Some of the current rhetoric, she said, is that if teachers could be made to try harder or care more, that would fix education.

“If you know any teachers, you know they couldn’t possibly try harder or … spend more of their time, or their money. That’s not what’s wrong in our system. There are other factors that are really inhibiting them from being successful and kids from being successful that go beyond effort. So it’s really trying to unroot what are those underlying factors and what can we do about it,” Rinehart said.

Another focus for Rinehart is going to be thinking about the ways that young men and students of color experience education in “fundamentally different ways in many of these rural communities.”

“So looking at things like our schools have been desegregated for decades and yet our honors tracks are still segregated by race. So what are we doing about that? Are we talking about that? What are the different factors that have led to that and how do we rewrite that for students of color?” she said.

“Or, I’ve seen in some of the schools that I’ve taught in, our young women don’t have the same opportunities as our young men do and so what are we doing about that? How are we talking about that? Are we unearthing the factors that are leading to that so that all students regardless of zip code, regardless of race, regardless of gender, can have the same opportunities,” Rinehart added.

There are other barriers keeping students from stepping into those opportunities, she said.

“We think these opportunities are available to all, but in what ways have we sent implicit and explicit messages about who these opportunities are really for, or how do our expectations of what groups is capable of, what of what levels of success? How do those become self-fulfilling, so I’m also really interested in that work,” Rinehart said.

“A lot of this is unconscious bias. We don’t even know that we’re doing those things and so I really feel like Harvard’s a national leader in that kind of work, as well. If we really want to transform our system, we have to look at our own beliefs and the ways that our beliefs might be perpetuating some of these inequities even though we don’t want them to,” she added.

Rinehart said she and her husband plan to keep their home in Fort Davis, but she doesn’t know what her position post-Harvard will look like or what organization she’ll end up with.

“But I want to be doing the work of transforming West Texas, the schools from within rural West Texas, so I also feel like going to Harvard will connect me with other opportunities that I may not even know about right now. But it also allow me to create a new opportunity that might not exist for doing this kind of transformative work across rural communities,” she said.

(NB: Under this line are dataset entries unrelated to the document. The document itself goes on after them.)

Lemma w32_shiftr x k : (0 ≤ x < modulus W32)%Z → (0 ≤ k)%Z → w32 (Z.shiftr x k) = Z.shiftr x k.
Proof.
  intros Hx Hk. apply w32_in. rewrite Z.shiftr_div_pow2 by done. pose proof (Z.pow_pos_nonneg 2 k).
  split; [apply Z.div_pos; lia|]. apply Z.le_lt_trans with x; [|lia]. apply Z.div_le_upper_bound; nia.
Qed.
Lemma w32_land x y : (0 ≤ x < modulus W32)%Z → (0 ≤ y)%Z → w32 (Z.land x y) = Z.land x y.
Proof.
  intros Hx Hy. apply w32_in. split; [apply Z.land_nonneg; lia|].
  rewrite <-(Z2N.id x), <-(Z2N.id y), <-N2Z.inj_land by lia.
  pose proof (N.land_le_l (Z.to_N x) (Z.to_N y)). lia.
Qed.
Lemma shiftr_bounds x k : (0 ≤ x < modulus W32)%Z → (0 ≤ k)%Z → (0 ≤ Z.shiftr x k < modulus W32)%Z.
Proof. intros Hx Hk. rewrite <-(w32_shiftr x k) by done. apply Z.mod_pos_bound. done. Qed.

(** [csa_init] up to its loop. *)
Lemma runs_csa_setup s fuel base size : bytes_ok (mem s) →
  word (mem s) (A s 14 + CSA) = base → word (mem s) (A s 14 + CSA_SIZE) = size →
  nameable base (size / 64) → (0 < size / 64)%Z →
  ∃ s1, (∀ s', runs (hw_loop fuel 4 (add 4 1;; st_w 15 4;; add_a 15 3);; mtcr_lcx 4 : AOp unit) s1 tt s' [] →
      runs (csa_init fuel : AOp unit) s tt s' []) ∧
    A s1 15 = base ∧ A s1 3 = 64%Z ∧ A s1 4 = (size / 64 - 1)%Z ∧ D s1 4 = link base ∧
    fcx s1 = link base ∧ pcxi s1 = 0%Z ∧ mem s1 = mem s ∧ ∀ k, Forall (k ≠.) [3; 4; 15] → A s1 k = A s k.
Proof.
  intros Hby Hbase Hsize Hnm Hn0. pose proof (link_bounds _ _ Hnm) as Hlb.
  pose proof (word_bounds (mem s) (A s 14 + CSA) Hby) as Hbb.
  pose proof (word_bounds (mem s) (A s 14 + CSA_SIZE) Hby) as Hsb.
  rewrite Hbase in Hbb. rewrite Hsize in Hsb. set (n := (size / 64)%Z) in *.
  assert (0 ≤ n < modulus W32)%Z as Hnb by (unfold n, modulus in *; Z.to_euclidean_division_equations; lia).
  assert (w32 (Z.shiftr size 6) = n) as Hsh.
  { rewrite Z.shiftr_div_pow2 by lia. by apply w32_in. }
  eexists. split.
  { intros s' Hr. unfold csa_init. do 18 (eapply runs_bind_nil; [apply runs_modify|cbv beta; regs]).
    eapply runs_bind_nil; [apply runs_modify|]. exact Hr. }
  regs. rewrite Hbase, Hsize, (w32_in size), !(w32_in base) by done.
  change (- LW_OFFSET_SHIFT)%Z with 6%Z. change (- (-12))%Z with 12%Z. change (w32 65535) with 0xFFFF%Z.
  change (w32 (15 ≪ 16)) with 0xF0000%Z. rewrite Hsh, (w32_in n) by done.
  rewrite !w32_shiftr by lia. rewrite !w32_land by (try apply shiftr_bounds; lia).
  rewrite link_bits by done. rewrite !(w32_in (link base)) by (unfold modulus; lia).
  split_and!; try done.
  - apply w32_in. lia.
  - intros k Hk. rewrite !Forall_cons in Hk. by rewrite !fn_lookup_insert_ne by lia.
Qed.

(** What [csa_init] makes of the areas that the configuration names. *)
Lemma runs_csa_init s fuel base size : bytes_ok (mem s) →
  word (mem s) (A s 14 + CSA) = base → word (mem s) (A s 14 + CSA_SIZE) = size →
  let n := (size / 64)%Z in
  (0 < n)%Z → (n ≤ Z.of_nat fuel)%Z → nameable base n → (base + 64 * n < modulus W32)%Z →
  ∃ s', runs (csa_init fuel : AOp unit) s tt s' [] ∧ same_mem (mem s') (csa_list base n (mem s)) ∧
    fcx s' = link base ∧ lcx s' = (link base + n)%Z ∧ pcxi s' = 0%Z ∧
    ∀ k, Forall (k ≠.) [3; 4; 15] → A s' k = A s k.
Proof.
  cbv zeta. intros Hby Hbase Hsize Hn0 Hf Hnm Hb.
  destruct (runs_csa_setup s fuel base size) as (s1 & Hrun & H15 & H3 & H4 & HD & Hfcx & Hpcxi & Hm & HA); try done.
  set (n := (size / 64)%Z) in *.
  destruct (runs_csa_loop (Z.to_nat (n - 1)) fuel s1) as (s2 & Hr & _ & _ & _ & HD2 & Hm2 & HA2 & Hsp); try lia.
  - by rewrite H15.
  - rewrite H15. by replace (Z.of_nat (Z.to_nat (n - 1)) + 1)%Z with n by lia.
  - rewrite H15 in *. replace (Z.of_nat (S (Z.to_nat (n - 1))) - Z.of_nat 0)%Z with n in * by lia.
    eexists. split; [|split_and!].
    + apply Hrun. eapply runs_bind_nil; [exact Hr|]. apply runs_modify.
    + cbn. rewrite <-Hm. exact Hm2.
    + cbn. destruct Hsp as (_ & _ & -> & _). done.
    + done.
    + cbn. destruct Hsp as (_ & -> & _). done.
    + cbn. intros k Hk. rewrite HA2; [by apply HA|]. rewrite !Forall_cons in *. tauto.
Qed.

(** ** Constructors *)

(** The table of constructors at [p]: how many, then their addresses. *)
Definition ctor_table (m : Z → Z) (p : Z) (fs : list Z) : Prop :=
  word m p = Z.of_nat (length fs) ∧ ∀ i f, fs !! i = Some f → word m (p + 4 + 4 * Z.of_nat i) = f.

(** A constructor leaves [A4] and the table alone.  Nothing makes it: [A4] is in the
    lower context, which [calli] does not save, and the loop keeps its place in the
    table there.  It matters only when there is another constructor to call. *)
Definition keeps_table (p n : Z) (s s' : Core) : Prop := A s' 4 = A s 4 ∧ agree (p, n) (mem s) (mem s').

(** The constructors of the table return, log that they have been called, and
    except for the last one keep the table. *)
Definition constructs (ctor : Z → AOp unit) (ev : Z → E) (p n : Z) (fs : list Z) : Prop :=
  ∀ i f s, fs !! i = Some f → ∃ s', runs (ctor f) s tt s' [ev f] ∧ (S i < length fs → keeps_table p n s s').

(** One constructor may do what it likes. *)
Lemma one_constructs (ctor : Z → AOp unit) (ev : Z → E) p n fs : length fs ≤ 1 →
  (∀ f s, f ∈ fs → ∃ s', runs (ctor f) s tt s' [ev f]) → constructs ctor ev p n fs.
Proof.
  intros Hl Hc i f s Hi. destruct (Hc f s) as [s' Hr]; [by eapply list_elem_of_lookup_2|].
  exists s'. split; [done|]. apply lookup_lt_Some in Hi. lia.
Qed.

Definition ctor_round (ctor : Z → AOp unit) : AOp unit :=
  ld_w_post 4 4 4;; mov_a 13 4;; a13 ← read_A 13; call (ctor a13).

(** A round from [s]: the constructor at [A4] is called from [ctor_entry s]. *)
Definition ctor_entry (s : Core) : Core :=
  let f := word (mem s) (A s 4) in set_A 13 f (set_A 4 (A s 4 + 4) (set_D 4 f s)).

Lemma runs_ctor_round (ctor : Z → AOp unit) s f s' l : word (mem s) (A s 4) = f → (0 ≤ f < modulus W32)%Z →
  runs (ctor f) (ctor_entry s) tt s' l →
  runs (ctor_round ctor) s tt (restore_upper (ctor_entry s) s') l.
Proof.
  intros Hw Hf Hr. unfold ctor_round. eapply runs_bind_nil; [apply runs_modify|].
  eapply runs_bind_nil; [apply runs_modify|]. regs. rewrite Hw, (w32_in f) by done.
  eapply runs_bind_nil; [instrs; apply runs_ret|].
  assert (set_A 13 f (set_A 4 (A s 4 + 4) (set_D 4 f s)) = ctor_entry s) as -> by (unfold ctor_entry; by rewrite Hw).
  assert (A (ctor_entry s) 13 = f) as -> by (unfold ctor_entry; rewrite Hw; regs; by apply w32_in).
  by apply runs_call.
Qed.

(** The rounds of the loop: the constructors [fs] are at [A4]. *)
Lemma runs_ctor_loop (ctor : Z → AOp unit) (ev : Z → E) p n :
  ∀ fs fuel s, constructs ctor ev p n fs → length fs < fuel → fs ≠ [] → (0 ≤ p ∧ p + n < modulus W32)%Z →
  (p ≤ A s 4 ∧ A s 4 + 4 * Z.of_nat (length fs) ≤ p + n)%Z →
  A s 15 = (Z.of_nat (length fs) - 1)%Z → Forall (λ f, 0 ≤ f < modulus W32)%Z fs →
  (∀ i f, fs !! i = Some f → word (mem s) (A s 4 + 4 * Z.of_nat i) = f) →
  ∃ s', runs (hw_loop fuel 15 (ctor_round ctor)) s tt s' (ev <$> fs).
Proof.
  induction fs as [|f fs IH]; intros fuel s Hctor Hf Hne Hp Ha H15 Hfs Hw; [done|].
  destruct fuel as [|fuel]; [cbn in Hf; lia|]. apply Forall_cons in Hfs as [Hf0 Hfs]. cbn [length] in *.
  destruct (Hctor 0 f (ctor_entry s) eq_refl) as (s1 & Hr & Hkeep).
  assert (word (mem s) (A s 4) = f) as Hwf.
  { specialize (Hw 0%nat f eq_refl). by rewrite Z.mul_0_r, Z.add_0_r in Hw. }
  pose proof (runs_ctor_round ctor s f s1 _ Hwf Hf0 Hr) as Hround. set (s2 := restore_upper (ctor_entry s) s1) in *.
  assert (A s2 15 = A s 15) as H215 by (unfold s2, ctor_entry; cbn; by regs).
  destruct fs as [|g fs].
  - exists (set_A 15 (A s2 15 - 1) s2). cbn [hw_loop].
    eapply runs_log; [eapply runs_bind; [exact Hround|]|apply app_nil_r].
    eapply runs_bind_nil; [apply runs_loop_again|]. rewrite H215, H15. apply runs_ret.
  - destruct Hkeep as [H4 Hag]; [cbn [length]; lia|]. change (mem (ctor_entry s)) with (mem s) in Hag.
    assert (A s2 4 = A s 4 + 4)%Z as H24.
    { unfold s2. cbn. rewrite H4. unfold ctor_entry. regs. apply w32_in. lia. }
    destruct (IH fuel (set_A 15 (A s2 15 - 1) s2)) as (s3 & Hr3); try done.
    + intros i h s3 Hh. destruct (Hctor (S i) h s3 Hh) as (s4 & Hr4 & Hk4). exists s4. split; [done|].
      intros Hi. apply Hk4. cbn [length] in *. lia.
    + cbn [length] in *. lia.
    + regs. cbn [length] in *. lia.
    + regs. rewrite H215, H15. cbn [length] in *. rewrite w32_in by (unfold modulus in *; lia). lia.
    + intros i h Hi. regs. rewrite H24. rewrite <-(word_agree _ (mem s)).
      * specialize (Hw (S i) h Hi). rewrite <-Hw. f_equal. lia.
      * eapply agree_sub; [exact Hag|cbn; lia|]. apply lookup_lt_Some in Hi. cbn [length fst snd] in *. lia.
    + exists s3. cbn [hw_loop fmap list_fmap].
      apply (runs_bind (ctor_round ctor) _ s tt s2 [ev f]); [exact Hround|].
      eapply runs_bind_nil; [apply runs_loop_again|]. rewrite (proj2 (Z.eqb_neq _ _)); [exact Hr3|].
      rewrite H215, H15. cbn [length]. lia.
Qed.

Lemma runs_ctor_init (ctor : Z → AOp unit) (ev : Z → E) s fuel fs :
  let n := (4 + 4 * Z.of_nat (length fs))%Z in
  constructs ctor ev (A s 4) n fs → length fs < fuel →
  (0 < A s 4 ∧ A s 4 + n < modulus W32)%Z → Forall (λ f, 0 ≤ f < modulus W32)%Z fs →
  ctor_table (mem s) (A s 4) fs →
  ∃ s', runs (Crt0CtorInit ctor fuel) s tt s' (ev <$> fs).
Proof.
  cbv zeta. intros Hctor Hf Hp Hfs [Hlen Hw].
  set (k := Z.of_nat (length fs)) in *. assert (0 ≤ k < modulus W32)%Z as Hk by (unfold k in *; lia).
  set (s1 := set_A 15 k (set_A 4 (A s 4 + 4) (set_D 4 k s))).
  assert (∀ (m : AOp unit) s' l, runs (if Z.eqb k 0 then mret tt else m) s1 tt s' l →
    runs (a4 ← read_A 4; if Z.eqb a4 0 then mret tt else
      ld_w_post 4 4 4;; mov_a 15 4;; a15 ← read_A 15; if Z.eqb a15 0 then mret tt else m) s tt s' l) as Hhead.
  { intros m s' l Hm. eapply runs_bind_nil; [instrs; apply runs_ret|].
    rewrite (proj2 (Z.eqb_neq _ _)) by lia. eapply runs_bind_nil; [apply runs_modify|].
    eapply runs_bind_nil; [apply runs_modify|]. regs. rewrite Hlen, (w32_in k) by done. fold s1.
    eapply runs_bind_nil; [instrs; apply runs_ret|].
    assert (A s1 15 = k) as -> by (subst s1; regs; by apply w32_in). exact Hm. }
  destruct fs as [|f fs].
  { exists s1. apply Hhead. apply runs_ret. }
  set (s2 := set_A 15 (k + -1) s1).
  destruct (runs_ctor_loop ctor ev (A s 4) (4 + 4 * k) (f :: fs) fuel s2) as (s' & Hr); try done.
  - split; [lia|]. unfold k in *. lia.
  - subst s2 s1. regs. rewrite w32_in by (unfold modulus in *; lia). lia.
  - subst s2 s1. regs. rewrite w32_in by (unfold modulus, k in *; cbn [length] in *; lia). lia.
  - intros i g Hi. subst s2 s1. regs. rewrite w32_in by (unfold modulus in *; lia). by apply Hw.
  - exists s'. apply Hhead. rewrite (proj2 (Z.eqb_neq _ _)) by (unfold k; cbn [length]; lia).
    eapply runs_bind_nil; [apply runs_modify|].
    assert (A s1 15 = k) as -> by (subst s1; regs; by apply w32_in). exact Hr.
Qed.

“Our heart is here and this is our goal to come back and bring what we learned at Harvard to transform education here. I have no idea what title, or what role that will be but that’s my goal. In so many ways, I’m a product of these districts. I’m a product of teaching in these schools. I’m a product of serving in the service center, so I bring that expertise with me to Harvard and I really want it to be this reciprocal relationship of I’m representing them at Harvard, but also bringing that knowledge and expertise back for us to the difficult work here of trying to transform our practice,” Rinehart added. 

This will be the 10th cohort of this program of 25 people. Within a week of being accepted to the program, she said she was put into different online networks with her cohort members.

“That’s another really incredible part of this work is that you’re connected with all kinds of other leaders trying to do similar work across the United States, but also in other contexts so I’ve also met people across the U.S. who are interested in rural or also interested in mathematics transformation and similar topics that I’m interested in,” Rinehart said.